Moscou et Ankara conscients de leurs limites, malgré leurs obsessions respectives

L'opération turque contre les forces aériennes russes apparaît comme une conséquence possible d'une transformation de plus en plus significative des rapports de force dans le Nord syrien, au détriment des alliés turkmènes d'Ankara.

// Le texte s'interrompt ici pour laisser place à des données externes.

Lemma seg_name_other a b suffix :
  suffix <> str_bytes ".seg" -> seg_name a <> bytes_str (dec_digits 20 b ++ suffix).
Proof.
  intros Hs H%bytes_str_inj. apply app_inj_1 in H as [_ H]; [done|]. by rewrite !length_dec_digits.
Qed.

Lemma seg_name_idx a b : seg_name a <> idx_name b.
Proof. by apply seg_name_other. Qed.

Lemma seg_name_idx_tmp a b : seg_name a <> idx_tmp_name b.
Proof. by apply seg_name_other. Qed.

Lemma seg_name_watermark a : seg_name a <> WATERMARK /\ seg_name a <> WATERMARK_TMP.
Proof.
  split; intros H; apply (f_equal (fun s => length (str_bytes s))) in H;
    unfold seg_name in H; rewrite str_bytes_str, length_app, length_dec_digits in H; done.
Qed.

(** ** Rules for the log's own steps *)
Lemma mthen_getl {B} (f : SegmentLog -> M (SegmentLog * World) B) s : mthen getl f s = f (fst s) s.
Proof. done. Qed.

Section Steps.
Context {A B : Type} {P : Prop}.
Implicit Types (R : result B StorageError -> SegmentLog * World -> Prop).

Lemma wp_getl_then (f : SegmentLog -> M (SegmentLog * World) B) R l w :
  wp P (f l) R (l, w) -> wp P (mthen getl f) R (l, w).
Proof. done. Qed.

Lemma wp_modl_then g (f : () -> M (SegmentLog * World) B) R l w :
  wp P (f ()) R (g l, w) -> wp P (mthen (modl g) f) R (l, w).
Proof. done. Qed.

Lemma wp_modl g (Q : result () StorageError -> SegmentLog * World -> Prop) l w :
  Q (Ok ()) (g l, w) -> wp P (modl g) Q (l, w).
Proof. done. Qed.

Lemma wp_fs (m : M World A) (Q : result A StorageError -> SegmentLog * World -> Prop) l w :
  wp P m (fun r w' => Q r (l, w')) w -> wp P (fs m) Q (l, w).
Proof. apply wp_right. Qed.

Lemma wp_fs_then (m : M World A) (f : A -> M (SegmentLog * World) B) Q R l w :
  wp P m Q w ->
  (forall a w', Q (Ok a) w' -> wp P (f a) R (l, w')) ->
  (forall e w', Q (Err e) w' -> R (Err e) (l, w')) ->
  wp P (mthen (fs m) f) R (l, w).
Proof.
  intros Hm Ho He. apply wp_then with (Q := fun r s => fst s = l /\ Q r (snd s)).
  - apply wp_right. eapply wp_mono; [exact Hm|done].
  - intros a [l' w'] [E HQ]. simpl in HQ, E. subst. by apply Ho.
  - intros e [l' w'] [E HQ]. simpl in HQ, E. subst. by apply He.
Qed.

(** A step that always fails ends the function. *)
Lemma wp_errs_then (m : M (SegmentLog * World) B) (f : B -> M (SegmentLog * World) B) R s :
  wp P m (fun r s' => (exists e, r = Err e) /\ R r s') s -> wp P (mthen m f) R s.
Proof. intros Hm. eapply wp_then; [exact Hm|by intros a s' [[? ?] _]|by intros e s' [_ ?]]. Qed.

Lemma wp_try_fs_then (m : M World A) (f : result A StorageError -> M (SegmentLog * World) B) Q R l w :
  wp P m Q w ->
  (forall r w', Q r w' -> wp P (f r) R (l, w')) ->
  wp P (mthen (mtry (fs m)) f) R (l, w).
Proof.
  intros Hm Ho. apply wp_try_then with (Q := fun r s => fst s = l /\ Q r (snd s)).
  - apply wp_right. eapply wp_mono; [exact Hm|done].
  - intros r [l' w'] [E HQ]. simpl in HQ, E. subst. by apply Ho.
Qed.
End Steps.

L’ambassade de Turquie à Moscou a été vandalisée hier. Kirill Kudryavtsev/AFP

Un chasseur-bombardier Sukhoï Su-24 a été abattu mardi par deux chasseurs F-16 turcs avant de s'écraser dans le nord-ouest de la Syrie, à 4 km de la frontière syro-turque. L'un des deux pilotes, qui est parvenu à s'éjecter avant le crash, a été tué avant même de toucher le sol par un groupe de rebelles armés dans la zone montagneuse de Jabal Turkman, et le deuxième rescapé a été secouru par l'armée syrienne. S'il ne s'agit pas du premier incident de frontière entre Moscou et Ankara, cette attaque de la Turquie contre les forces aériennes russes dans des circonstances troublantes aurait pu constituer un casus belli.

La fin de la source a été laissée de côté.